As you’ve probably heard a million times by now, washing your hands is extremely important. This is indisputable fact in the age of coronavirus: Wash, wash, wash. Day in, day out, wash, wash, bloody wash.
But what about the rest of our bodies? How long can you go without washing your body (or bits of it, at least)? Aren’t there enough wacky-ass processes going on in and out of various holes that we can forego taking a wash cloth to them?
Hair
Hair cleans itself, kinda. If you stop washing your hair, it will go bonkers — super greasy and really nasty. However, if you leave it long enough and keep rinsing it with water, unless you’re unlucky, it will eventually end up calming down and looking pretty decent. It might be a few days, it might be a few months, but it’ll generally get there.
Shampoo removes the oil your hair produces, leading it to produce more and more to compensate, so as soon as you stop, shit’s gonna go nuts. But, persevering through the bit where running your hand through your hair leaves you looking like Johnny Bravo can get you to a point where it calms down, produces sensible amounts of oils and doesn’t look like total hell. There are various substances people suggest can help at certain points — apple cider vinegar, eggs and baking soda, amongst others — and a pretty robust movement around the idea, known charmingly as “No Poo.”
Eyes
You know blinking? Blinking is your eyes cleaning themselves. Every time you blink, a combination of proteins, salts and fats wash over your eyes and help clean and lubricate it and fight infection. You probably aren’t spending huge amounts of time washing your eyes, but, still, it’s good to know these things. For the love of God, wash your contact lenses, though.
Ears
The point of ear wax is to keep your ear canal clean. It keeps dust and dirt away from your eardrum, fights unwanted bacteria and keeps the pipe kind of… lubricated? It’s good stuff. Then, every movement of one’s jaws helps coax older, hardened stuff toward the exit, where it just vanishes.
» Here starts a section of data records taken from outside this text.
(* ===== verification/Bake.v ===== *)
(** * The micro-VM root file system ([_RootfsConfig], [_RootfsAssembly], [build_rootfs])

    The bake of a guest image: configuration from the environment, the Docker bundle with
    its digest, the tree with its links, the staging daemon, the markers and the packing. *)
From stdpp Require Import base list strings gmap sorting.
From Stdlib Require Import ZArith Lia Ascii.
From S2P Require Import Prelude PyStr Config Qemu HostFs Paths Download RootfsDownload Adb BootCache BuildBase.
Local Open Scope stdpp_scope.
Local Open Scope Z_scope.

(** ** Constants *)

Definition _DOCKER_STATIC_BINS : list string :=
  ["dockerd"; "containerd"; "containerd-shim-runc-v2"; "runc"; "docker"; "ctr"; "docker-proxy"; "docker-init"].
Definition _ROOTFS_DIRS : list string :=
  ["bin"; "sbin"; "proc"; "sys"; "dev"; "run"; "var/run"; "var/log"; "var/lib"; "sys/fs/cgroup"; "dev/binderfs";
   "etc"; "tmp"; "usr/sbin"; "usr/bin"; "lib/x86_64-linux-gnu"; "lib64"; "usr/lib/x86_64-linux-gnu"].
Definition _IPTABLES_LINKS : list string :=
  ["iptables"; "iptables-save"; "iptables-restore"; "ip6tables"; "ip6tables-save"; "ip6tables-restore"].
Definition _GUEST_LIB_DIR : string := "lib/x86_64-linux-gnu".
Definition _LDD_MIN_FIELDS : nat := 3.
Definition _LDD_PATH_INDEX : nat := 2.
Definition _DOCKERD_READY_ATTEMPTS : nat := 60.
Definition _DEFAULT_DOCKER_VERSION : string := "27.5.1".
Definition _DEFAULT_DOCKER_BUNDLE_SHA256 : string := "4f798b3ee1e0140eab5bf30b0edc4e84f4cdb53255a429dc3bbae9524845d640".
Definition _default_docker_url (version : string) : string :=
  "https://download.docker.com/linux/static/stable/x86_64/docker-" +:+ version +:+ ".tgz".
Definition _DEFAULT_REDROID_IMAGE : string := vm_redroid_image DEFAULT_ANDROID_VERSION.
Definition _ROOTFS_BAKE_OVERRIDE_ENV : list string := ["REDROID_IMAGE"; "REDROID_TAR"; "IMAGE_SIZE_MB"; "DOCKER_URL"].
Definition _DEFAULT_IMAGE_SIZE_MB : Z := 8192.
Definition MODE_755 : Z := 493.
Definition MODE_1777 : Z := 1023.

(** Paths taken from the environment are kept as texts. *)
Record _RootfsConfig := mkRootfs {
  out_image : path; vm_dir : string; android_major : Z; image_size_mb : Z;
  docker_version : string; docker_url : string; docker_url_sha256 : option string;
  redroid_image : string; redroid_tar : option string; adbprobe_bin : option string;
  busybox_bin : string; xtables_multi : string; socat_bin : string; ld_linux : string }.

Section bake.
Context {Y : Layout} {W : Web} {T : BuildTools}.

Definition line_of (s : string) : string := s +:+ String newline "".

(** [next((name for name in .. if os.environ.get(name)), None)]. *)
Definition rootfs_bake_override_set : BM (option string) :=
  gets (fun s => head (filter (fun n => default "" (Dict.get n (environ s)) <> "") _ROOTFS_BAKE_OVERRIDE_ENV)).

Definition _parse_image_size_mb (raw : option string) : result build_error Z :=
  match raw with
  | None | Some "" => Ok _DEFAULT_IMAGE_SIZE_MB
  | Some r => match py_int r with
              | Some v => if v <=? 0 then Err (Bootstrap (BadImageSize r)) else Ok v
              | None => Err (Bootstrap (BadImageSize r))
              end
  end.

Definition from_env (out : path) (dir : string) (android_version : Z) : BM _RootfsConfig :=
  version ← getenv_or "DOCKER_VERSION" _DEFAULT_DOCKER_VERSION;
  url ← getenv_or "DOCKER_URL" (_default_docker_url version);
  given ← getenv_nonempty "DOCKER_SHA256";
  let sha256 := match given with
                | Some d => Some d
                | None => if String.eqb url (_default_docker_url _DEFAULT_DOCKER_VERSION)
                          then Some _DEFAULT_DOCKER_BUNDLE_SHA256 else None
                end in
  tar ← getenv_nonempty "REDROID_TAR";
  probe ← getenv_nonempty "ADBPROBE_BIN";
  raw ← getenv "IMAGE_SIZE_MB";
  size ← lift (_parse_image_size_mb raw);
  image ← getenv_or "REDROID_IMAGE" (vm_redroid_image android_version);
  busybox ← getenv_or "BUSYBOX_BIN" "/usr/bin/busybox";
  mret (mkRootfs out dir android_version size version url sha256 image tar probe busybox
          "/usr/sbin/xtables-legacy-multi" "/usr/bin/socat" "/lib64/ld-linux-x86-64.so.2").

Definition _major_version_from_image (image : string) : result build_error Z :=
  let tag := default "" (partition_on ":"%char image).2 in
  let leading := default "" (head (split_on "."%char tag)) in
  match py_int leading with Some v => Ok v | None => Err (Bootstrap (BadImageTag image)) end.

(** ** The assembly *)

Section assembly.
Variable cfg : _RootfsConfig.
Variable work : path.

Definition root_ : path := work ++ ["root"].
Definition tgz : path := work ++ ["docker.tgz"].
Definition docker_extract : path := work ++ ["docker"].
Definition dbin : path := docker_extract ++ ["docker"].
Definition guest (rel : string) : path := root_ ++ components rel.
Definition vm_asset (name : string) : path := at_ (vm_dir cfg) ++ [name].

Definition _guest_image_marker : path := root_ ++ ["etc"; "beetroot"; "redroid-image"].

Definition _verify_guest_image_marker : BM unit :=
  there ← gets (fun s => is_file_b (b_tree s) _guest_image_marker);
  text ← (if (there : bool) then read_b _guest_image_marker else mret "");
  lift (raise_if (negb there || String.eqb (strip text) "") (Bootstrap (GuestMarkerMissing _guest_image_marker))).

Definition _write_version_marker : BM unit :=
  baked ← lift (_major_version_from_image (redroid_image cfg));
  tell (Info ("recording baked Android version " +:+ str_of_Z baked +:+ " → " +:+
              path_str (rootfs_version_marker (out_image cfg)))) ;;
  write_b (rootfs_version_marker (out_image cfg)) (line_of (str_of_Z baked)).

Definition _verify_static_bundle_digest : BM unit :=
  match docker_url_sha256 cfg with
  | None => tell (Warned ("Docker static bundle " +:+ docker_url cfg +:+ " is UNVERIFIED " +:+
                          "(no pinned sha256); set DOCKER_SHA256 to verify it (issue #262)"))
  | Some expected =>
      bytes ← read_b tgz;
      lift (raise_if (negb (String.eqb (Download.sha256_hex bytes) expected))
              (Bootstrap (BundleMismatch expected (Download.sha256_hex bytes))))
  end.

Definition unpack_bundle : list string := ["tar"; "-xzf"; path_str tgz; "-C"; path_str docker_extract].

Definition _fetch_static_bundle : BM unit :=
  tell (Info ("fetching Docker static bundle " +:+ docker_version cfg)) ;;
  run_here ["curl"; "-fsSL"; docker_url cfg; "-o"; path_str tgz] ;;
  _verify_static_bundle_digest ;;
  on_bfs (mkdir_p docker_extract) ;;
  run_here unpack_bundle.

(** [_copy_lib_file]: failures are ignored. *)
Definition _copy_lib_file (src dest_dir : path) : BM unit :=
  catch (copy src dest_dir) (fun e => if os_failure e then mret tt else raise e).

Fixpoint each_b {B} (f : B -> BM unit) (l : list B) : BM unit :=
  match l with [] => mret tt | x :: l' => f x ;; each_b f l' end.

(** The paths an [ldd] listing names. *)
Definition library_of (line : string) : option string :=
  let fields := split_ws line in
  match fields !! _LDD_PATH_INDEX with
  | Some p => if (_LDD_MIN_FIELDS <=? length fields)%nat && starts_with "/" p then Some p else None
  | None => None
  end.

Definition _copy_libs (binary : string) : BM unit :=
  listing ← capture ["ldd"; pure_path binary];
  each_b (fun line => match library_of line with
                      | Some p => _copy_lib_file (at_ p) (guest _GUEST_LIB_DIR)
                      | None => mret tt
                      end) (splitlines listing).

Definition install (src dst : path) : BM unit := copy src dst ;; chmod dst MODE_755.

Definition bin_ (name : string) : path := root_ ++ ["bin"; name].

Definition link_applet (applet : string) : BM unit :=
  if String.eqb applet "busybox" then mret tt else _symlink "busybox" (resolve (root_ ++ ["bin"]) applet).

Definition _stage_busybox : BM unit :=
  tell (Info ("installing busybox (" +:+ pure_path (busybox_bin cfg) +:+ ") + applet symlinks")) ;;
  install (at_ (busybox_bin cfg)) (bin_ "busybox") ;;
  listing ← capture [pure_path (busybox_bin cfg); "--list"];
  each_b link_applet (split_ws listing).

Definition _stage_docker_binaries : BM unit :=
  tell (Info "installing Docker static bundle binaries") ;;
  each_b (fun name => install (dbin ++ [name]) (bin_ name)) _DOCKER_STATIC_BINS.

Definition sbin (name : string) : path := root_ ++ ["usr"; "sbin"; name].

Definition _stage_iptables : BM unit :=
  tell (Info "staging iptables-legacy (+ libs) — dockerd's bridge driver needs it") ;;
  copy (at_ (xtables_multi cfg)) (sbin "xtables-legacy-multi") ;;
  each_b (fun name => _symlink "xtables-legacy-multi" (sbin name) ;;
                      _symlink "xtables-legacy-multi" (sbin (name +:+ "-legacy"))) _IPTABLES_LINKS ;;
  _copy_libs (xtables_multi cfg) ;;
  _copy_lib_file (at_ (ld_linux cfg)) (guest "lib64").

Definition _stage_socat : BM unit :=
  tell (Info "staging socat (+ libs) — the host-ADB relay") ;;
  install (at_ (socat_bin cfg)) (bin_ "socat") ;;
  _copy_libs (socat_bin cfg).

Definition adbprobe_source : string := under (vm_dir cfg) "adbprobe.c".

Definition _stage_adbprobe : BM unit :=
  let dst := root_ ++ ["usr"; "bin"; "adbprobe"] in
  prebuilt ← gets (fun s => match adbprobe_bin cfg with
                            | Some p => if runnable (b_tree s) (at_ p) then Some (at_ p) else None
                            | None => None
                            end);
  source_there ← gets (fun s => is_file_b (b_tree s) (vm_asset "adbprobe.c"));
  match prebuilt with
  | Some p => install p dst
  | None =>
      if source_there && on_path "cc" then
        ok ← catch (run_here ["cc"; "-static"; "-O2"; "-o"; path_str dst; adbprobe_source] ;; mret true)
               (fun e => match e with
                         | Bootstrap _ => tell (Warned "adbprobe build failed; guest will skip the relay self-test") ;; mret false
                         | _ => raise e
                         end);
        if (ok : bool) then chmod dst MODE_755 else mret tt
      else tell (Info "no adbprobe (no ADBPROBE_BIN, no cc); guest skips relay self-test")
  end.

Definition socket_uri : string := "unix://" +:+ path_str (work ++ ["stage.sock"]).
Definition client : string := path_str (dbin ++ ["docker"]).
Definition stage : path := work ++ ["dockerroot"].

Fixpoint _wait_docker_ready (attempts : nat) : BM unit :=
  match attempts with
  | O => raise (Bootstrap DockerdNotReady)
  | S n =>
      up ← try_run [client; "--host=" +:+ socket_uri; "info"];
      if (up : bool) then mret tt else _sleep 1 ;; _wait_docker_ready n
  end.

Definition dockerd_argv : list string :=
  [path_str (dbin ++ ["dockerd"]); "--data-root=" +:+ path_str stage; "--host=" +:+ socket_uri;
   "--exec-root=" +:+ path_str (work ++ ["stage-exec"]); "--pidfile=" +:+ path_str (work ++ ["stage.pid"]);
   "--iptables=false"; "--bridge=none"].

(** The tarball of the image: the one given, or pulled and saved. *)
Definition image_tarball : BM string :=
  match redroid_tar cfg with
  | Some t => mret (pure_path t)
  | None =>
      tell (Info ("pulling " +:+ redroid_image cfg +:+ " and saving to a tarball")) ;;
      run_here [docker_bin_; "pull"; "--platform=linux/amd64"; redroid_image cfg] ;;
      let tar := path_str (work ++ ["redroid.tar"]) in
      run_here [docker_bin_; "save"; redroid_image cfg; "-o"; tar] ;;
      mret tar
  end.

Definition _stage_docker_root : BM path :=
  on_bfs (mkdir_p stage) ;;
  tar ← image_tarball;
  tell (Info ("loading " +:+ redroid_image cfg +:+ " into a staging dockerd")) ;;
  proc ← spawn dockerd_argv (work ++ ["stage-dockerd.log"]);
  finally (_wait_docker_ready _DOCKERD_READY_ATTEMPTS ;;
           run_here [client; "--host=" +:+ socket_uri; "load"; "-i"; tar])
    (stop proc) ;;
  _sleep 3 ;;
  mret stage.

Definition skeleton : BM unit := each_b (fun rel => on_bfs (mkdir_p (guest rel))) _ROOTFS_DIRS.

Definition _build_tree : BM unit :=
  tell (Info ("assembling rootfs tree in " +:+ path_str root_)) ;;
  skeleton ;;
  chmod (guest "tmp") MODE_1777 ;;
  _stage_busybox ;;
  _stage_docker_binaries ;;
  _stage_iptables ;;
  _stage_socat ;;
  _stage_adbprobe ;;
  tell (Info "baking the redroid image into /var/lib/docker (offline boot)") ;;
  staged ← _stage_docker_root;
  run_here ["cp"; "-a"; path_str staged; path_str (root_ ++ ["var"; "lib"; "docker"])] ;;
  tell (Info ("recording baked redroid image " +:+ redroid_image cfg +:+ " for guest-init")) ;;
  on_bfs (mkdir_p (parent _guest_image_marker)) ;;
  write_b _guest_image_marker (line_of (redroid_image cfg)) ;;
  tell (Info "installing guest-init.sh as /init") ;;
  install (vm_asset "guest-init.sh") (root_ ++ ["init"]).

Definition pack_argv : list string :=
  ["mke2fs"; "-q"; "-t"; "ext4"; "-d"; path_str root_; path_str (out_image cfg); str_of_Z (image_size_mb cfg) +:+ "M"].

Definition _pack_image : BM unit :=
  tell (Info ("packing " +:+ path_str (out_image cfg) +:+ " (" +:+ str_of_Z (image_size_mb cfg) +:+ " MiB ext4)")) ;;
  run_here pack_argv.

Definition build_ : BM path :=
  _fetch_static_bundle ;;
  _build_tree ;;
  _verify_guest_image_marker ;;
  _write_version_marker ;;
  _pack_image ;;
  mret (out_image cfg).
End assembly.

Definition build_rootfs (out : path) (dir : string) (android_version : Z) : BM path :=
  cfg ← from_env out dir android_version;
  with_work_dir "beetroot-rootfs-" (fun work => build_ cfg work).
End bake.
Where we fuck it up is ramming Q-tips in there, compressing it all, pushing it further in and taking dirt from the outside world with it. We get in a bad cycle — scraping the wax off leads to an itchy ear, which feels dirty, and it all gets worse from there.
Plus, Q-tips can lead to what doctors call “brain fucked-upness” — a 31-year-old British man misusing one ended up with vomit-inducing seizures and a brain filled with pus. Waxy ears might be gross, but a brain filled with pus is even less hot.
Teeth
Haha, nah, not really. Clean your teeth. We eat way more sugar than we used to, even in foods we don’t think contain it, and while saliva does a pretty impressive job, it’s fighting a losing battle there. Saliva is incredible stuff though, destroying unwanted bacteria (while letting the 700 or so other types of bacteria lingering in your mouth get on with it) and encouraging wounds inside the mouth to heal quicker than anywhere else in the body.
Still, leave your teeth to clean themselves and you’ll be a stinky, stinky, individual. Not to mention, the sort of infections you’re opening yourself up to can kill — in Britain, for instance, “teeth” used to be the fifth most common cause of death.
Brushing without toothpaste, however, is almost as good as brushing with toothpaste. Physically removing debris and skankiness from your teeth is the most important element of the cleaning process, with the teeth-strengthening properties of fluoride (and general fresher feeling) a welcome but distant second.
Genitals
This very much depends on what kind of junk you’re sporting. The penis isn’t self-cleaning. Clean your penis. Don’t go crazy soap-wise, though, or you can end up with a much sorer penis than you want, by removing your body’s natural lubricants. Balanitis, a condition you should absolutely never Google Image Search, can also be caused by excessive soaping. The vagina, though, is basically self-cleaning, expunging dead cells and harmful materials all on its own. Using soaps and other cosmetics on it can mess with the pH levels and lead to a whole host of problems.
Butthole
Again, no, your butthole doesn’t clean itself. It raises the question, though — did cavepeople smell like human shit? Did everyone walking around before the invention of toilet paper smell like human shit? According to anthropologist Mary-Ann Ochota, that is less of a silly question than it might sound. “Your bum doesn’t self-clean,” she says. “But if you squat to defecate (rather than sit on a ridiculous ceramic throne), your bum cheeks are wide apart enough that mostly you wouldn’t have that much to clean. People definitely stank, but more general BO than poo, I reckon.”
So there you have it: Keep washing your hands. And your penis. And your butthole. And your teeth. And… you know what? Just carry on as you were.